I figured that this would be a good opportunity to show a bit about how we can leverage a couple of Swift traits that make it a remarkably good language for writing robust parsers. 

FIRST, THE SETUP

The Flow

If you look at the flowchart on the right, you’ll see a fairly typical dataflow for parsing communications.

First, you have the data coming in; usually as XML or JSON.

Next, you have some kind of “pre-parsing” engine, which handles converting the input data format to a data format that can be handled by applications written in Swift. A couple of examples could be the built-in Foundation class JSONSerialization, or the third-party framework SOAPEngine (what I use for pre-parsing ONVIF).

The pre-parsing engine will emit a Dictionary with String keys, and various types of values (for example, more Dictionaries, Arrays, or Strings).

Even though the pre-parsing engine has done an outstanding job of interpreting the input data, and handing it to us in a common format, there’s still plenty of work to be done.

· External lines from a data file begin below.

(** * NeuroPoetBot: the command handlers of [neuropoet-tgbot/src/commands.py]

    A shallow embedding of the handlers [cmd_emotions], [cmd_format]
    (the /generate command), [cmd_history] and [cmd_health], and of the
    Python built-ins they rely on ([str.split], [str.isdigit], [int],
    [max] with a key, [enumerate]).

    - A handler is a computation in the monad [M]: it produces the list of
      calls it made to its collaborators (emotion client, poetry client,
      database, global state) and of the messages it sent, in program
      order, together with the way it ended (normal return or an
      exception leaving the handler).
    - The collaborators are a record [Env]: one field per method, giving
      what the call returns or raises.  Every method is called at most
      once per handler run with given arguments, so a field per method
      describes an arbitrary collaborator.
    - Sending to the chat ([reply], [answer], [edit_text], [react]),
      [print] and [logging.error] are outputs recorded in the trace.
    - The tasks of [asyncio.gather] in [cmd_health] settle in an order
      chosen by the event loop; the handler takes that choice as an
      argument and every choice is allowed.
    - A text is a [string] whose characters are the code points 0 to 255;
      [isspace] and [isdigit] follow Python on that range.  A score is a
      rational number. *)

From Stdlib Require Import List String Ascii Bool Arith NArith ZArith QArith Lia.
From Stdlib Require Import Permutation.
Import ListNotations.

We need to sort through a varied set of data, and generate a common format.

We will need to break it down further, until all the incoming data -regardless of its source- will be available in a single, common format.

That will require that we write yet another parser; one that takes in a Swift Dictionary, and emits the data in a form best suited to our needs (for example, as actual concrete class instances, Arrays or Dictionaries with well-defined structure).

For this exercise, I’ll assume that we are getting in XML data, and the resultant common data is a simple Array of String.

This will be both a simpler, and more complex task than most real-world parsers will need to accomplish.

It will be simpler, because we’ll contain our work to parsing just one simple data structure; an array of five strings.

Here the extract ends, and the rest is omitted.